UN Expert Raises Alarm Over Mass Evictions in Delhi Amid Pandemic

Hutments in Delhi. Photo: UN Human Rights
Hutments in Delhi. Photo: UN Human Rights

To avoid community spread of the Covid-19 virus, the UN expert called on the Government to install a ban on all evictions during the pandemic.

The UN Special Rapporteur on the right to adequate housing on September 28 raised concerns about the decision to evict up to 250,000 people living in shacks alongside railway tracks in India’s capital New Delhi, without any prior consultation with those affected.

On 31 August, the Supreme Court of India had issued an eviction order for around 48,000 households living near the railway tracks in the capital, giving the occupants three months to leave. None of those affected appeared to have been consulted or heard by the Court beforehand, said UN expert Balakrishnan Rajagopal.

The independent expert also expressed concern that the Court had initially ruled that no one should be allowed to seek to overturn the eviction order.
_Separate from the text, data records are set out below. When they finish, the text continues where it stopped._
(** [FaceElement]: the face and the pointer to its bulk element, both set
    by [build_face_element]. *)
Record FaceElement : Type := {
  face : FaceData;
  bulk_element_pt : FiniteElement
}.

(** [bulk_el_pt->build_face_element(face_index, this)]. *)
Definition build_face_element (bulk_el_pt : FiniteElement) (face_index : Z)
  : FaceElement :=
  {| face := face_data bulk_el_pt face_index;
     bulk_element_pt := bulk_el_pt |}.

End Collaborators.

(** ** [PMLFourierDecomposedHelmholtzFluxElement] *)

Module FluxElement.
Section Members.

Context {D : DoubleOps}.
Local Open Scope double_scope.

(** [PMLFourierDecomposedHelmholtzPrescribedFluxFctPt]: the function
    receives the position and the flux by reference and leaves its result
    in the latter. *)
Definition PrescribedFluxFctPt : Type :=
  Vector double -> complex double -> complex double.

(** The data members, over the [FaceElement] base. *)
Record t : Type := {
  base : FaceElement;
  U_index_pml_fourier_decomposed_helmholtz : complex nat;
  Flux_fct_pt : option PrescribedFluxFctPt
}.

(** The broken empty constructor. *)
Definition empty_constructor : Outcome t :=
  Failed (OomphLibError
    "Don't call empty constructor for PMLFourierDecomposedHelmholtzFluxElement").

(** The constructor from the bulk element and the face index. *)
Definition constructor (bulk_el_pt : FiniteElement) (face_index : Z)
  : Outcome t :=
  let this_base := build_face_element bulk_el_pt face_index in
  let this_Flux_fct_pt : option PrescribedFluxFctPt := None in
  let this_U_index := Complex 0%nat 1%nat in
  match cast_to_equations bulk_el_pt with
  | None =>
      Failed (OomphLibError
        "Bulk element must inherit from PMLFourierDecomposedHelmholtzEquations.")
  | Some eqn_pt =>
      let this_U_index := u_index_pml_fourier_decomposed_helmholtz eqn_pt in
      Normal {| base := this_base;
                U_index_pml_fourier_decomposed_helmholtz := this_U_index;
                Flux_fct_pt := this_Flux_fct_pt |}
  end.
(** Absorbing one full block: the counter advances by 64, then F. *)
Lemma compress_block st b :
  wf_state st -> length b = 64%nat -> wf_bytes b ->
  let st' := blake2s_compress (blake2s_increment_counter st 64) b in
  S_h st' = rfc_F (S_h st) b (counter st + 64) false /\
  counter st' = (counter st + 64) mod 18446744073709551616 /\
  S_buf st' = S_buf st /\ S_buflen st' = S_buflen st /\ S_outlen st' = S_outlen st /\ wf_state st'.
Proof.
  intros Hw Hl Hb st'. destruct (counter_increment st 64 Hw ltac:(lia)) as [Hc Hw'].
  pose proof Hw' as [].
  destruct (blake2s_compress_rfc (blake2s_increment_counter st 64) b false)
    as (He & Hwh & Hlh); [assumption..|].
  with_strategy transparent [blake2s_compress] (split_and!; try reflexivity).
  - unfold st'. rewrite He. apply rfc_F_cong. rewrite Hc. lia.
  - with_strategy transparent [blake2s_compress] exact Hc.
  - with_strategy transparent [blake2s_compress] (constructor; assumption).
Qed.

Lemma update_blocks_spec fuel st pin :
  wf_state st -> wf_bytes pin -> (length pin <= fuel)%nat ->
  let '(st', pin') := update_blocks fuel st pin in
  wf_state st' /\ wf_bytes pin' /\ S_buf st' = S_buf st /\ S_buflen st' = S_buflen st /\
  S_outlen st' = S_outlen st /\ (length pin' <= 64)%nat /\
  (length pin' <= length pin)%nat /\
  forall x, absorb (S_h st') (counter st') (pin' ++ x) = absorb (S_h st) (counter st) (pin ++ x).
Proof.
  revert st pin. induction fuel as [|fuel IH]; intros st pin Hw Hb Hf.
  { cbn [update_blocks]. split_and!; try done; lia. }
  cbn [update_blocks]. unfold NW_BLAKE2S_BLOCKBYTES. case_decide as Hlt.
  - destruct (compress_block st (take 64 pin) Hw) as (Hh & Hc & Hbuf & Hbl & Ho & Hw');
      [len|by apply Forall_take|].
    specialize (IH _ (drop 64 pin) Hw' ltac:(by apply Forall_drop) ltac:(rewrite length_drop; lia)).
    change (Z.of_nat 64) with 64.
    destruct (update_blocks _ _ _) as [st' pin']. destruct IH as (?&?&?&?&?&?&Hle&Hx).
    rewrite length_drop in Hle. split_and!; try congruence; try lia; try done. intros x.
    replace (pin ++ x) with (take 64 pin ++ drop 64 pin ++ x) by (by rewrite app_assoc, take_drop).
    rewrite Hx, Hh, (absorb_step _ _ (take 64 pin)).
    + apply absorb_cong. rewrite Hc. lia.
    + len.
    + intros Hn. apply (f_equal length) in Hn. revert Hn. len.
  - split_and!; try done. lia.
Qed.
“This amounts to a full-fledged denial of justice for the low income people living along the railway tracks,” said Rajagopal. “If this is maintained, India will squarely violate article 2.3 of the International Covenant on Civil and Political Rights containing the core human rights principle that everyone can seek judicial relief against any decision she or he considered arbitrary.”
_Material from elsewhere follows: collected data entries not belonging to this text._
(* ===== verification/Poly1305.v ===== *)
(** * Poly1305

    [src/Modules/NekroEngine/NekroCore/crypto/chachapoly.c], lines 60-180: the
    one-time authenticator on five 26-bit limbs (poly1305-donna). *)

From S2P Require Import Prelude ChaCha20.

(** ** The C code *)

Record poly1305_ctx := Poly {
  p_r : list Z;
  p_h : list Z;
  p_pad : list Z;
  p_leftover : nat;
  p_buffer : list Z;
  p_final : Z
}.

(** The 16-byte buffer is uninitialised until written; it starts as zeros here. *)
Definition poly1305_init (key : list Z) : poly1305_ctx :=
  Poly [Z.land (load32le key 0) 0x3ffffff;
        Z.land (Z.shiftr (load32le key 3) 2) 0x3ffff03;
        Z.land (Z.shiftr (load32le key 6) 4) 0x3ffc0ff;
        Z.land (Z.shiftr (load32le key 9) 6) 0x3f03fff;
        Z.land (Z.shiftr (load32le key 12) 8) 0x00fffff]
       [0; 0; 0; 0; 0]
       [load32le key 16; load32le key 20; load32le key 24; load32le key 28]
       0 (zeros 16) 0.

(** [c = d0 >> 26; h0 = d0 & 0x3ffffff; d1 += c; ...], the carry propagation. *)
Definition poly1305_carry (d0 d1 d2 d3 d4 : Z) : list Z :=
  let c := u32 (Z.shiftr d0 26) in let h0 := Z.land (u32 d0) 0x3ffffff in let d1 := u64 (d1 + c) in
  let c := u32 (Z.shiftr d1 26) in let h1 := Z.land (u32 d1) 0x3ffffff in let d2 := u64 (d2 + c) in
  let c := u32 (Z.shiftr d2 26) in let h2 := Z.land (u32 d2) 0x3ffffff in let d3 := u64 (d3 + c) in
  let c := u32 (Z.shiftr d3 26) in let h3 := Z.land (u32 d3) 0x3ffffff in let d4 := u64 (d4 + c) in
  let c := u32 (Z.shiftr d4 26) in let h4 := Z.land (u32 d4) 0x3ffffff in
  let h0 := u32 (h0 + u32 (c * 5)) in
  let c := Z.shiftr h0 26 in let h0 := Z.land h0 0x3ffffff in let h1 := u32 (h1 + c) in
  [h0; h1; h2; h3; h4].

(** One iteration of the [while (bytes >= 16)] loop on the 16 bytes at [m]. The
    products and sums are modulo [2^64]; the single [u64] on each sum is the
    same residue. *)
Definition poly1305_block (hibit : Z) (r h m : list Z) : list Z :=
  let r0 := r.[0] in let r1 := r.[1] in let r2 := r.[2] in let r3 := r.[3] in let r4 := r.[4] in
  let s1 := u32 (r1 * 5) in let s2 := u32 (r2 * 5) in
  let s3 := u32 (r3 * 5) in let s4 := u32 (r4 * 5) in
  let h0 := u32 (h.[0] + Z.land (load32le m 0) 0x3ffffff) in
  let h1 := u32 (h.[1] + Z.land (Z.shiftr (load32le m 3) 2) 0x3ffffff) in
  let h2 := u32 (h.[2] + Z.land (Z.shiftr (load32le m 6) 4) 0x3ffffff) in
  let h3 := u32 (h.[3] + Z.land (Z.shiftr (load32le m 9) 6) 0x3ffffff) in
  let h4 := u32 (h.[4] + Z.lor (Z.shiftr (load32le m 12) 8) hibit) in
  let d0 := u64 (h0*r0 + h1*s4 + h2*s3 + h3*s2 + h4*s1) in
  let d1 := u64 (h0*r1 + h1*r0 + h2*s4 + h3*s3 + h4*s2) in
  let d2 := u64 (h0*r2 + h1*r1 + h2*r0 + h3*s4 + h4*s3) in
  let d3 := u64 (h0*r3 + h1*r2 + h2*r1 + h3*r0 + h4*s4) in
  let d4 := u64 (h0*r4 + h1*r3 + h2*r2 + h3*r1 + h4*r0) in
  poly1305_carry d0 d1 d2 d3 d4.

Fixpoint poly1305_loop (fuel : nat) (hibit : Z) (r h m : list Z) : list Z :=
  match fuel with
  | O => h
  | S fuel => if decide (16 <= length m)%nat
              then poly1305_loop fuel hibit r (poly1305_block hibit r h m) (drop 16 m)
              else h
  end.

Definition poly1305_blocks (st : poly1305_ctx) (m : list Z) : poly1305_ctx :=
  let hibit := if decide (p_final st <> 0) then 0 else Z.shiftl 1 24 in
  Poly (p_r st) (poly1305_loop (length m) hibit (p_r st) (p_h st) m)
       (p_pad st) (p_leftover st) (p_buffer st) (p_final st).

Definition p_set_buffer (st : poly1305_ctx) (buffer : list Z) (leftover : nat) : poly1305_ctx :=
  Poly (p_r st) (p_h st) (p_pad st) leftover buffer (p_final st).

(** The second half of [poly1305_update], reached with an empty buffer. *)
Definition poly1305_update_rest (st : poly1305_ctx) (m : list Z) : poly1305_ctx :=
  let want := (Nat.div (length m) 16 * 16)%nat in
  let '(st, m) := if decide (16 <= length m)%nat
                  then (poly1305_blocks st (take want m), drop want m) else (st, m) in
  if decide (length m <> 0)%nat
  then p_set_buffer st (store (p_buffer st) (p_leftover st) m) (p_leftover st + length m)
  else st.

Definition poly1305_update (st : poly1305_ctx) (m : list Z) : poly1305_ctx :=
  if decide (p_leftover st <> 0)%nat then
    let want := (16 - p_leftover st)%nat in
    let want := if decide (length m < want)%nat then length m else want in
    let st := p_set_buffer st (store (p_buffer st) (p_leftover st) (take want m))
                (p_leftover st + want) in
    if decide (p_leftover st < 16)%nat then st else
    let st := poly1305_blocks st (p_buffer st) in
    poly1305_update_rest (p_set_buffer st (p_buffer st) 0) (drop want m)
  else poly1305_update_rest st m.

(** Full carry of [h] (first block of [poly1305_finish] after the last block). *)
Definition poly1305_reduce (h : list Z) : list Z :=
  let h0 := h.[0] in let h1 := h.[1] in let h2 := h.[2] in let h3 := h.[3] in let h4 := h.[4] in
  let c := Z.shiftr h1 26 in let h1 := Z.land h1 0x3ffffff in let h2 := u32 (h2 + c) in
  let c := Z.shiftr h2 26 in let h2 := Z.land h2 0x3ffffff in let h3 := u32 (h3 + c) in
  let c := Z.shiftr h3 26 in let h3 := Z.land h3 0x3ffffff in let h4 := u32 (h4 + c) in
  let c := Z.shiftr h4 26 in let h4 := Z.land h4 0x3ffffff in let h0 := u32 (h0 + u32 (c * 5)) in
  let c := Z.shiftr h0 26 in let h0 := Z.land h0 0x3ffffff in let h1 := u32 (h1 + c) in
  [h0; h1; h2; h3; h4].

(** [g = h - p], selected without a branch by the sign of [g4]. *)
Definition poly1305_select (h : list Z) : list Z :=
  let h0 := h.[0] in let h1 := h.[1] in let h2 := h.[2] in let h3 := h.[3] in let h4 := h.[4] in
  let g0 := u32 (h0 + 5) in let c := Z.shiftr g0 26 in let g0 := Z.land g0 0x3ffffff in
  let g1 := u32 (h1 + c) in let c := Z.shiftr g1 26 in let g1 := Z.land g1 0x3ffffff in
  let g2 := u32 (h2 + c) in let c := Z.shiftr g2 26 in let g2 := Z.land g2 0x3ffffff in
  let g3 := u32 (h3 + c) in let c := Z.shiftr g3 26 in let g3 := Z.land g3 0x3ffffff in
  let g4 := u32 (u32 (h4 + c) - Z.shiftl 1 26) in
  let mask := u32 (Z.shiftr g4 31 - 1) in
  let g0 := Z.land g0 mask in let g1 := Z.land g1 mask in let g2 := Z.land g2 mask in
  let g3 := Z.land g3 mask in let g4 := Z.land g4 mask in
  let mask := u32 (Z.lnot mask) in
  [Z.lor (Z.land h0 mask) g0; Z.lor (Z.land h1 mask) g1; Z.lor (Z.land h2 mask) g2;
   Z.lor (Z.land h3 mask) g3; Z.lor (Z.land h4 mask) g4].

(** Five 26-bit limbs to four 32-bit words. *)
Definition poly1305_pack (h : list Z) : list Z :=
  [Z.land (Z.lor h.[0] (u32 (Z.shiftl h.[1] 26))) 0xffffffff;
   Z.land (Z.lor (Z.shiftr h.[1] 6) (u32 (Z.shiftl h.[2] 20))) 0xffffffff;
   Z.land (Z.lor (Z.shiftr h.[2] 12) (u32 (Z.shiftl h.[3] 14))) 0xffffffff;
   Z.land (Z.lor (Z.shiftr h.[3] 18) (u32 (Z.shiftl h.[4] 8))) 0xffffffff].

(** [mac = (h + pad) mod 2^128]. *)
Definition poly1305_add_pad (h pad : list Z) : list Z :=
  let f := u64 (h.[0] + pad.[0]) in let h0 := u32 f in
  let f := u64 (h.[1] + pad.[1] + Z.shiftr f 32) in let h1 := u32 f in
  let f := u64 (h.[2] + pad.[2] + Z.shiftr f 32) in let h2 := u32 f in
  let f := u64 (h.[3] + pad.[3] + Z.shiftr f 32) in let h3 := u32 f in
  store32le h0 ++ store32le h1 ++ store32le h2 ++ store32le h3.

Definition poly1305_finish (st : poly1305_ctx) : list Z :=
  let st :=
    if decide (p_leftover st <> 0)%nat then
      let i := p_leftover st in
      let buffer := store (<[i := 1]> (p_buffer st)) (i + 1) (zeros (16 - (i + 1))) in
      poly1305_blocks (Poly (p_r st) (p_h st) (p_pad st) (p_leftover st) buffer 1) buffer
    else st in
  poly1305_add_pad (poly1305_pack (poly1305_select (poly1305_reduce (p_h st)))) (p_pad st).

(** ** Specification: RFC 8439, section 2.5 *)

Definition P1305 : Z := 2 ^ 130 - 5.

(** The accumulator over the 16-byte blocks, each with the byte 1 appended. *)
Fixpoint rfc_poly_acc (fuel : nat) (r acc : Z) (msg : list Z) : Z :=
  match fuel with
  | O => acc
  | S fuel => if decide (msg = []) then acc
              else rfc_poly_acc fuel r ((acc + le_val (take 16 msg ++ [1])) * r mod P1305) (drop 16 msg)
  end.

Definition rfc_clamp (r : Z) : Z := Z.land r 0x0ffffffc0ffffffc0ffffffc0fffffff.

Definition rfc_poly1305 (key msg : list Z) : list Z :=
  let r := rfc_clamp (le_val (take 16 key)) in
  let s := le_val (slice key 16 16) in
  le_bytes 16 (rfc_poly_acc (length msg) r 0 msg + s).

(** RFC 8439, section 2.5.2: the test vector, through the C code. *)
Example poly1305_kat :
  poly1305_finish (poly1305_update (poly1305_init
    [0x85;0xd6;0xbe;0x78;0x57;0x55;0x6d;0x33;0x7f;0x44;0x52;0xfe;0x42;0xd5;0x06;0xa8;
     0x01;0x03;0x80;0x8a;0xfb;0x0d;0xb2;0xfd;0x4a;0xbf;0xf6;0xaf;0x41;0x49;0xf5;0x1b])
    [0x43;0x72;0x79;0x70;0x74;0x6f;0x67;0x72;0x61;0x70;0x68;0x69;0x63;0x20;0x46;0x6f;
     0x72;0x75;0x6d;0x20;0x52;0x65;0x73;0x65;0x61;0x72;0x63;0x68;0x20;0x47;0x72;0x6f;0x75;0x70])
  = [0xa8;0x06;0x1d;0xc1;0x30;0x51;0x36;0xc6;0xc2;0x2b;0x8b;0xaf;0x0c;0x01;0x27;0xa9].
Proof. vm_compute. reflexivity. Qed.

(** ** Limbs *)

(** The number a list of 26-bit limbs stands for. *)
Fixpoint hval (h : list Z) : Z :=
  match h with [] => 0 | x :: r => x + 67108864 * hval r end.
The expert furthermore warned that any eviction into homelessness would be a serious violation of human rights and of India’s obligations under the International Covenant on Economic, Social and Cultural Rights.
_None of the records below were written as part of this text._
Lemma run_handshake_spec uA uB tv A B iA iB t :
  urandom_ok uA -> urandom_ok uB -> peers A B -> is_u32 iA -> is_u32 iB ->
  let eA := hs_ephemeral_private (new_ephemeral uA A iA) in
  let eB := hs_ephemeral_private (new_ephemeral uB B iB) in
  kx_agree eA (hs_static_private B) -> kx_agree (hs_static_private A) (hs_static_private B) ->
  kx_agree eA eB -> kx_agree (hs_static_private A) eB ->
  exists A' B' k1 k2, is_key k1 /\ is_key k2 /\
    run_handshake uA uB tv A B iA iB t =
      (0, 0, A', B', Transport k1 k2 0 0 iA iB (hs_reserved A), Transport k2 k1 0 0 iB iA (hs_reserved B)) /\
    hs_remote_static B' = hs_static_public A.
Proof.
  intros HuA HuB HP HiA HiB eA eB Ges Gss Gee Gse. destruct HP as [WA WB PA PB Hk Hpsk].
  pose proof (wf_new_ephemeral uA A iA HuA WA) as WA1.
  pose proof (create_initiation_msg1 uA tv A iA HuA WA) as H1. cbn zeta in H1.
  pose proof (wfh_reserved _ WA) as [RA1 RA2]. pose proof (wfh_reserved _ WB) as [RB1 RB2].
  destruct (tai64n_wf tv) as [Htw Htl].
  pose proof (consume_initiation_msg1 B (hs_static_public A) (hs_ephemeral_public (new_ephemeral uA A iA))
    (hs_reserved A) iA (tai64n tv) WB (wfh_static_public _ WA) (wfh_ephemeral_public _ WA1) RA1 RA2 HiA Htw Htl) as H2.
  set (A1 := new_ephemeral uA A iA) in *. set (E_i := hs_ephemeral_public A1) in *.
  assert (kx eA (hs_peer_static_public A) = kx (hs_static_private B) E_i) as Q1 by (rewrite Hk, PB; exact Ges).
  assert (kx (hs_static_private A) (hs_peer_static_public A) = kx (hs_static_private B) (hs_static_public A)) as Q2
    by (rewrite Hk, PB, PA; exact Gss).
  fold eA in H1. rewrite Q1, Q2, Hk in H1.
  pose proof (wg_msg1_keys (hs_static_public A) E_i (hs_static_public B) (hs_reserved A) iA (tai64n tv)
    (kx (hs_static_private B) E_i) (kx (hs_static_private B) (hs_static_public A))) as HC.
  destruct (wg_msg1 _ _ _ _ _ _ _ _) as [[msg1 C] h]. destruct HC as [KC Kh], H2 as [H2 _].
  set (B1 := set_chain _ C h iA) in H2.
  assert (wf_hs B1) as WB1.
  { apply wf_set_chain; [|assumption..]. apply wf_set_remote; [assumption|apply WA1|apply WA]. }
  set (A2 := set_chain A1 C h _) in H1. assert (wf_hs A2) as WA2 by (by apply wf_set_chain).
  pose proof (wf_new_ephemeral uB B1 iB HuB WB1) as WB2.
  pose proof (create_response_msg2 uB B1 iB HuB WB1) as H3. cbn zeta in H3.
  pose proof (consume_response_msg2 A2 t (hs_ephemeral_public (new_ephemeral uB B1 iB)) (hs_reserved B) iB iA
    WA2 (wfh_ephemeral_public _ WB2) RB1 RB2 HiB HiA) as H4.
  set (E_r := hs_ephemeral_public (new_ephemeral uB B1 iB)) in *.
  change (hs_ephemeral_private (new_ephemeral uB B1 iB)) with eB in H3.
  change (hs_remote_ephemeral B1) with E_i in H3. change (hs_remote_static B1) with (hs_static_public A) in H3.
  change (hs_psk B1) with (hs_psk B) in H3. change (hs_chaining_key B1) with C in H3.
  change (hs_hash B1) with h in H3. change (hs_remote_index B1) with iA in H3.
  change (hs_reserved B1) with (hs_reserved B) in H3.
  change (hs_static_public A2) with (hs_static_public A) in H4. change (hs_psk A2) with (hs_psk A) in H4.
  change (hs_chaining_key A2) with C in H4. change (hs_hash A2) with h in H4.
  change (hs_ephemeral_private A2) with eA in H4. change (hs_static_private A2) with (hs_static_private A) in H4.
  assert (kx eA E_r = kx eB E_i) as Q3 by exact Gee.
  assert (kx (hs_static_private A) E_r = kx eB (hs_static_public A)) as Q4 by (rewrite PA; exact Gse).
  rewrite Q3, Q4, Hpsk in H4.
  pose proof (wg_msg2_keys E_r (hs_static_public A) (hs_reserved B) iB iA (hs_psk B) C h (kx eB E_i)
    (kx eB (hs_static_public A))) as HK.
  destruct (wg_msg2 _ _ _ _ _ _ _ _ _ _) as [[msg2 k1] k2]. destruct HK as [Kk1 Kk2], H4 as [H4 _].
  eexists _, _, k1, k2. split; [assumption|]. split; [assumption|]. unfold run_handshake.
  rewrite H1, H2, H3, H4. split; reflexivity.
Qed.

End Protocol.

(** ** Transport *)

Lemma st64le_le v : st64le v = le_bytes 8 v.
Proof. unfold st64le. cbn [seq map le_bytes]. rewrite !Z.shiftr_shiftr by lia. by rewrite Z.shiftr_0_r. Qed.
Rajagopal welcomed a second ruling by the Supreme Court to temporarily halt the eviction order, but said that the four weeks provided would be insufficient to develop any reasonable rehabilitation or relocation plan meeting international law standards in consultation with such a large number of households.

To avoid community spread of the Covid-19 virus, he called on the Government to install a ban on all evictions during the pandemic under its National Disaster Management Act or its Epidemics Act.

Such relocation should however only be considered after the pandemic has been brought under control, as undertaking it now would expose not only those living in the railway safety zone to additional health risks.

The UN Special Rapporteur has contacted the Indian Government to clarify the issues in question and requested that his concerns are shared with the Supreme Court of India.

Mr. Balakrishnan Rajagopal is the UN Special Rapporteur on adequate housing as a component of the right to an adequate standard of living, and on the right to non-discrimination in this context.